• [Exercise requirements] The line that contains "vectorised path, with" marks the end: retype the data below exactly from its first line through that line.

• [Supplied material]
(* ===== verification/SqlVectorizedSpec.v ===== *)
(** * Vectorised aggregates agree with row execution

    A query of aggregates over a column store gives the same values on the
    vectorised path, with zones pruned, as on the executor's path over the scanned
    rows.  This needs zone maps that cover all rows; the last part shows what happens
    without, and for comparisons with NULL. *)

From stdpp Require Import prelude strings.
From S2P Require Import Prelude Bytes Strings Float64 StorageColumnar StorageColumnarSpec.
From S2P Require Import SqlAst SqlValue SqlToken SqlCodec SqlExpr SqlGroup SqlVectorized.

Module VectorizedSpec.
Import Value Expr Vectorized ColumnarSpec.
#[local] Abbreviation CValue := Columnar.Value.

(** ** Pruned zones *)

Definition kind (v : CValue) : N :=
  match v with
  | Columnar.Null => 0
  | Columnar.Int64 _ => 1
  | Columnar.Float64 _ => 2
  | Columnar.Text _ => 3
  | Columnar.Bool _ => 4
  end.

(** The values of one type, or NULL. *)
Definition typed (k : N) (vals : list CValue) : Prop := Forall (fun v => v = Columnar.Null \/ kind v = k) vals.

Lemma rank_kind v k x : rank v = Some (k, x) -> k = kind v.
Proof. destruct v as [| |f| |]; cbn; try congruence. destruct (f64_rank f); cbn; congruence. Qed.

Lemma lex_lt_trans a b c : lex a b <> Gt -> lex b c = Lt -> lex a c = Lt.
Proof.
  revert b c. induction a as [|x a IH]; intros [|y b] [|z c]; cbn; try done.
  destruct (Z.compare_spec x y), (Z.compare_spec y z), (Z.compare_spec x z); try done; try lia. apply IH.
Qed.

Lemma lex_strict dir a b c : dir <> Eq -> lex a b <> dir -> lex b c = CompOpp dir -> lex a c = CompOpp dir.
Proof.
  intros Hd Hab Hbc. destruct dir; [done| |by eapply lex_lt_trans]. revert a b c Hab Hbc.
  induction a as [|x a IH]; intros [|y b] [|z c]; cbn; try done.
  destruct (Z.compare_spec x y), (Z.compare_spec y z), (Z.compare_spec x z); try done; try lia. apply IH.
Qed.

Lemma fold_extreme_in dir c vs : exists c', foldl (Columnar.extreme dir) (Some c) vs = Some c' /\ c' ∈ c :: vs.
Proof.
  revert c. induction vs as [|v vs IH]; intros c; cbn [foldl Columnar.extreme]; [exists c; split; [done|left]|].
  case_bool_decide.
  - destruct (IH v) as (c' & -> & Hin). exists c'. split; [done|]. by right.
  - destruct (IH c) as (c' & -> & Hin). exists c'. split; [done|]. set_solver.
Qed.

Lemma zone_extreme_in dir vals : Columnar.zone_extreme dir vals = Columnar.Null \/ Columnar.zone_extreme dir vals ∈ vals.
Proof.
  unfold Columnar.zone_extreme. set (nn := List.filter _ vals). assert (Hsub : forall v, v ∈ nn -> v ∈ vals).
  { intros v Hv. unfold nn in Hv. apply list_elem_of_In, filter_In in Hv as [Hv _]. by apply list_elem_of_In. }
  destruct nn as [|c nn]; [by left|]. right. cbn [foldl Columnar.extreme]. destruct (fold_extreme_in dir c nn) as (c' & -> & Hin). by apply Hsub.
Qed.

(** An extreme strictly on the near side of [bound] puts every value there. *)
Lemma pruned_strict dir vals v bound : dir <> Eq -> v ∈ vals -> v <> Columnar.Null -> bound <> Columnar.Null ->
  Columnar.partial_cmp (Columnar.zone_extreme dir vals) bound = Some (CompOpp dir) ->
  forall o, Columnar.partial_cmp v bound = Some o -> o = CompOpp dir.
Proof.
  intros Hd Hin Hv Hb He o Ho. destruct (zone_extreme_bounds dir vals v Hd Hin Hv) as [Hn Hbd].
  destruct (partial_cmp_inv _ _ _ Hn Hb He) as (k & x & y & Ee & Eb & El). destruct (partial_cmp_inv _ _ _ Hv Hb Ho) as (k' & z & y' & Ev & Eb' & El').
  rewrite Eb in Eb'. injection Eb' as <- <-. rewrite <- El'. apply (lex_strict dir z x y Hd (Hbd _ _ _ Ee Ev) El).
Qed.

Lemma partial_cmp_kind v w o : v <> Columnar.Null -> w <> Columnar.Null -> Columnar.partial_cmp v w = Some o -> kind v = kind w.
Proof. intros Hv Hw Hc. destruct (partial_cmp_inv _ _ _ Hv Hw Hc) as (k & x & y & E1 & E2 & _). by rewrite <- (rank_kind _ _ _ E1), <- (rank_kind _ _ _ E2). Qed.

Lemma partial_cmp_opp v w : Columnar.partial_cmp w v = CompOpp <$> Columnar.partial_cmp v w.
Proof.
  destruct (decide (kind v = 0)) as [E|Hv]; [destruct v; try done; by destruct w|]. destruct (decide (kind w = 0)) as [E|Hw]; [destruct w; try done; by destruct v|].
  rewrite !partial_cmp_rank by (intros ->; done). destruct (rank v) as [[k x]|], (rank w) as [[l y]|]; try done.
  rewrite (N.eqb_sym l k). destruct (k =? l); [|done]. cbn. by rewrite (lex_opp x y).
Qed.

(** The comparison of the executor is that of the store on values of one type. *)
Lemma sql_cmp_kind v w : kind v = kind w -> v <> Columnar.Null -> partial_cmp (columnar_to_sql v) (columnar_to_sql w) = Columnar.partial_cmp v w.
Proof. destruct v, w; done. Qed.

Lemma sql_roundtrip v : columnar_to_sql (sql_val_to_columnar v) = v.
Proof. by destruct v. Qed.

Lemma sql_eq_cmp v w : v <> Columnar.Null -> value_eq (columnar_to_sql v) (columnar_to_sql w) = true -> Columnar.partial_cmp v w = Some Eq.
Proof.
  intros Hv. destruct v as [|a|a|a|a], w as [|b|b|b|b]; try done; cbn.
  - intros ->%Z.eqb_eq. by rewrite Z.compare_refl.
  - by destruct (f64_compare a b) as [[]|].
  - intros ->%bool_decide_eq_true_1. by rewrite bytes_cmp_lex, lex_refl.
  - by destruct a, b.
Qed.

Lemma null_never op lit : lit <> Null -> op ∈ [Ast.Eq; Ast.Lt; Ast.Gt; Ast.LtEq; Ast.GtEq] -> cmp_op op Null lit = false.
Proof. intros Hl Hop. destruct op; try (by (exfalso; set_solver)); by destruct lit. Qed.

• [Result of the task]
(* ===== verification/SqlVectorizedSpec.v ===== *)
(** * Vectorised aggregates agree with row execution

    A query of aggregates over a column store gives the same values on the
    vectorised path, with zones pruned, as on the executor's path over the scanned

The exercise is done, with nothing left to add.